US Warship Sails Near Disputed Spratly Islands in South China Sea

China says the ship 'illegally intruded' into the area, a claim disputed by the US Navy's Seventh Fleet

A US Navy guided-missile cruiser sailed near the disputed Spratly Islands in the South China Sea on Tuesday in the latest US challenge to Beijing’s claims in the region.

China’s military said that the vessel, the USS Chancellorsville, entered the area illegally, a claim disputed by the US Navy. “The actions of the US military seriously violated China’s sovereignty and security,” China’s People’s Liberation Army’s (PLA) Southern Theater Command said in a statement.

The US Navy’s Seventh Fleet said the PLA’s statement was “false” and insisted the passage followed international law. The US has been challenging China’s claims to disputed rocks and reefs in the South China Sea for years in maneuvers it calls Freedom of Navigation Operations (FONOPs).

A Chinese soldier watching the Chancellorsville (Photo released by the PLA’s Southern Theater Command)

FONOPs in the region became common under the Obama administration and have stepped up as the US is increasingly focused on confronting China. The Seventh Fleet insisted that Tuesday’s passage was not just a challenge to China but also to Vietnam and Taiwan, who also have claims to the region.

The Seventh Fleet said the FONOP was meant to challenge “restrictions on innocent passage imposed by the People’s Republic of China (PRC), Vietnam, and Taiwan.”

The FONOP came not long after Vice President Kamala Harris visited the Philippines and reaffirmed that an attack on Philippine vessels in the South China Sea would invoke a US response under the US-Philippine Mutual Defense Treaty.

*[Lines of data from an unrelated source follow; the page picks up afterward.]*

(** * Evaluation and diagnostics pipeline of the NL-to-SQL project

    A shallow embedding of the Python sources
      - [find_mismatches.py]  (the mismatch / diagnostics reporter),
      - [evaluate_test2.py]   (the test2 evaluator and its gold-record cache),
      - [load_data.py]        (dataset, collation and data loader),
    followed by the properties the specification states about them.

    Python values are modelled as the code uses them: lists as [list],
    [None]-or-a-value as [option], a [set] as a [gset], the file system as
    a [gmap] from paths to files, and a run of [main] as a computation in a
    state-and-exception monad whose state collects what was printed and
    written. *)

From Stdlib Require Import QArith.
From Stdlib Require Import Ascii String.
From stdpp Require Import gmap strings list pretty.


(** ** Scalars, rows and record sets *)

(** A scalar returned by the database driver. REAL columns are left out:
    Python compares floats by floating-point equality. *)
Inductive value :=
| VNull
| VInt (z : Z)
| VText (s : string).

#[global] Instance value_eq_dec : EqDecision value.
Proof. solve_decision. Defined.

Definition value_enc (v : value) : unit + (Z + string) :=
  match v with
  | VNull => inl tt
  | VInt z => inr (inl z)
  | VText s => inr (inr s)
  end.

Definition value_dec (x : unit + (Z + string)) : value :=
  match x with
  | inl _ => VNull
  | inr (inl z) => VInt z
  | inr (inr s) => VText s
  end.

#[global] Instance value_countable : Countable value.
Proof. apply (inj_countable' value_enc value_dec). by intros []. Defined.

(** A row as fetched (a tuple or a list of scalars, in column order). *)
Definition row := list value.

(** [tuple(row)]: the same scalars in the same order. *)
Definition tuple (r : row) : list value := r.

(** The records of one query: a list of rows, or [None]. *)
Definition records := option (list row).

(** Truthiness of a list-or-None: [if xs:]. *)
Definition truthy {A} (xs : option (list A)) : bool :=
  match xs with
  | Some (_ :: _) => true
  | _ => false
  end.

(** [set(tuple(row) for row in rec) if rec else set()]
    (find_mismatches.py, lines 134-135). *)
Definition rec_set (rec : records) : gset (list value) :=
  if truthy rec
  then match rec with
       | Some rows => list_to_set (tuple <$> rows)
       | None => ∅
       end
  else ∅.

(** [gold_rec_set != pred_rec_set] (line 137). *)
Definition records_differ (gold_rec pred_rec : records) : bool :=
  bool_decide (rec_set gold_rec ≠ rec_set pred_rec).

(** The Record Comparator: the two record sets are reported equal. *)
Definition compare (a b : records) : bool := negb (records_differ a b).

(** The comparison as the specification words it: each record set is the
    set of its row-tuples, with [None] standing for the empty set. *)
Definition spec_row_set (rec : records) : gset (list value) :=
  match rec with
  | None => ∅
  | Some rows => list_to_set (tuple <$> rows)
  end.

(** The rows of a record set, none for [None]. *)
Definition rows_of (rec : records) : list row := default [] rec.

(** [rearranged a a'] : [a'] is obtained from [a] by permuting rows and
    repeating rows that are already present. *)
Inductive rearranged : list row → list row → Prop :=
| rearr_perm a a' : a ≡ₚ a' → rearranged a a'
| rearr_dup r a : r ∈ a → rearranged a (r :: a)
| rearr_trans a b c : rearranged a b → rearranged b c → rearranged a c.

(** ** Python strings *)

(** ["\n"] *)
Definition NL : string := String (Ascii.ascii_of_nat 10) EmptyString.

(** [s * n] *)
Fixpoint str_repeat (s : string) (n : nat) : string :=
  match n with
  | O => ""
  | S n' => s +:+ str_repeat s n'
  end.

(** The characters [str.strip()] removes, on ASCII text: TAB, LF, VT, FF,
    CR, the separators 0x1C-0x1F and the space. (Text outside ASCII is not
    covered: its whitespace is multi-byte.) *)
Definition is_space (c : ascii) : bool :=
  let n := Ascii.nat_of_ascii c in
  ((9 <=? n)%nat && (n <=? 13)%nat) || ((28 <=? n)%nat && (n <=? 31)%nat) || (n =? 32)%nat.

Fixpoint lstrip (s : string) : string :=
  match s with
  | EmptyString => EmptyString
  | String c s' => if is_space c then lstrip s' else s
  end.

Definition rstrip (s : string) : string := String.rev (lstrip (String.rev s)).

(** [s.strip()] *)
Definition strip (s : string) : string := rstrip (lstrip s).

(** Truthiness of a string: [if s:]. *)
Definition str_truthy (s : string) : bool :=
  match s with
  | EmptyString => false
  | String _ _ => true
  end.

(** All characters of [s] are whitespace. *)
Fixpoint all_space (s : string) : bool :=
  match s with
  | EmptyString => true
  | String c s' => is_space c && all_space s'
  end.

(** ** Exceptions, and computations that print and write *)

Inductive exn :=
| AssertionError (msg : string)
| ZeroDivisionError
| FileNotFoundError (path : string)
| IndexError
| ValueError (msg : string)
| TypeError
| UnicodeDecodeError
| UnpicklingError
| IsADirectoryError (path : string)
| NotADirectoryError (path : string)
| FileExistsError (path : string)
| RuntimeError (msg : string).

(** The outcome of a call: a value, or an exception raised. *)
Inductive result (A : Type) :=
| Ok (a : A)
| Raise (e : exn).
Arguments Ok {A} a.
Arguments Raise {A} e.

(** [M S A]: a computation over a state [S] that returns an [A] or raises;
    the state reached when the exception is raised is kept. *)
Definition M (S A : Type) : Type := S → S * (result A).

Definition ret {S A} (a : A) : M S A := λ s, (s, Ok a).

Definition raise {S A} (e : exn) : M S A := λ s, (s, Raise e).

Definition bind {S A B} (m : M S A) (k : A → M S B) : M S B :=
  λ s, match m s with
       | (s', Ok a) => k a s'
       | (s', Raise e) => (s', Raise e)
       end.

(** A computation that only returns or raises. *)
Definition lift {S A} (r : result A) : M S A := λ s, (s, r).

#[global] Instance M_ret {S} : MRet (M S) := λ A, ret.
#[global] Instance M_bind {S} : MBind (M S) := λ A B k m, bind m k.

(** The same for computations without state. *)
Definition ebind {A B} (r : result A) (k : A → result B) : result B :=
  match r with
  | Ok a => k a
  | Raise e => Raise e
  end.

#[global] Instance result_ret : MRet result := λ A, Ok.
#[global] Instance result_bind : MBind result := λ A B k r, ebind r k.

Fixpoint for_each {S A} (xs : list A) (body : A → M S unit) : M S unit :=
  match xs with
  | [] => ret tt
  | x :: xs' => body x;; for_each xs' body
  end.

(** [assert cond, msg] *)
Definition assert {S} (cond : bool) (msg : string) : M S unit :=
  if cond then ret tt else raise (AssertionError msg).

Definition when {S} (cond : bool) (m : M S unit) : M S unit :=
  if cond then m else ret tt.

(** ** Files *)

(** A file is text, read by lines, a pickled pair of per-query records and
    per-query error messages, a model checkpoint, or a directory with the
    names of its entries. *)
Inductive file :=
| TextFile (lines : list string)
| PickleFile (recs : list records) (errs : list string)
| Checkpoint
| Directory (entries : list string).

(** [os.path.exists(path)] *)
Definition path_exists (fs : gmap string file) (path : string) : bool :=
  bool_decide (is_Some (fs !! path)).

(** [os.path.isdir(path)] *)
Definition isdir (fs : gmap string file) (path : string) : bool :=
  match fs !! path with
  | Some (Directory _) => true
  | _ => false
  end.
(** X1. Whatever the action tag, a payload whose session identifier
    and action contain no [|] is decoded by [parse_qr_data] to exactly
    the three fields [generate_qr_code] wrote; hence two such payloads
    that give the same QR string are the same payload. *)
Theorem qr_string_round_trip (d d' : QRCodeData.t) :
  no_pipe (QRCodeData.dia_aula_id d) = true ->
  no_pipe (QRCodeData.action d) = true ->
  parse_qr_data (qr_string d) = inr d
  /\ (no_pipe (QRCodeData.dia_aula_id d') = true ->
      no_pipe (QRCodeData.action d') = true ->
      qr_string d = qr_string d' -> d = d').
Proof.
  intros Hi Ha. split; [apply parse_qr_string; assumption|].
  intros Hi' Ha' E.
  pose proof (parse_qr_string d Hi Ha) as H.
  pose proof (parse_qr_string d' Hi' Ha') as H'.
  rewrite E in H. congruence.
Qed.

Lemma qr_string_round_trip_witness :
  parse_qr_data (qr_string (QRCodeData.make "S1" (-5) "outra_acao"))
  = inr (QRCodeData.make "S1" (-5) "outra_acao").
Proof.
  apply (qr_string_round_trip (QRCodeData.make "S1" (-5) "outra_acao")
           (QRCodeData.make "S1" (-5) "outra_acao")); reflexivity.
Defined.





(** X4. Freshness only decays: a timestamp rejected at some time is
    rejected at every later time and for every shorter window, and one
    accepted is accepted at every earlier time and for every longer
    window. *)
Theorem validate_qr_timestamp_monotone (t now now' m m' : Z) :
  now <= now' -> m' <= m ->
  (validate_qr_timestamp now t m = false ->
   validate_qr_timestamp now' t m' = false)
  /\ (validate_qr_timestamp now' t m' = true ->
      validate_qr_timestamp now t m = true).
Proof.
  unfold validate_qr_timestamp. intros Hn Hm.
  rewrite !Z.leb_gt, !Z.leb_le. split; lia.
Qed.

Harris also took aim at China in a speech she delivered aboard a Philippine coast guard vessel on the island of Palawan, which has a coast on the South China Sea.

The US is looking to expand its military footprint in the region, and it might return to Subic Bay, Philippines, once the location of the largest US base in Asia. The US closed down its base in Subic Bay in 1992 but is now in discussions with Manila on building new military facilities under a 2014 military pact.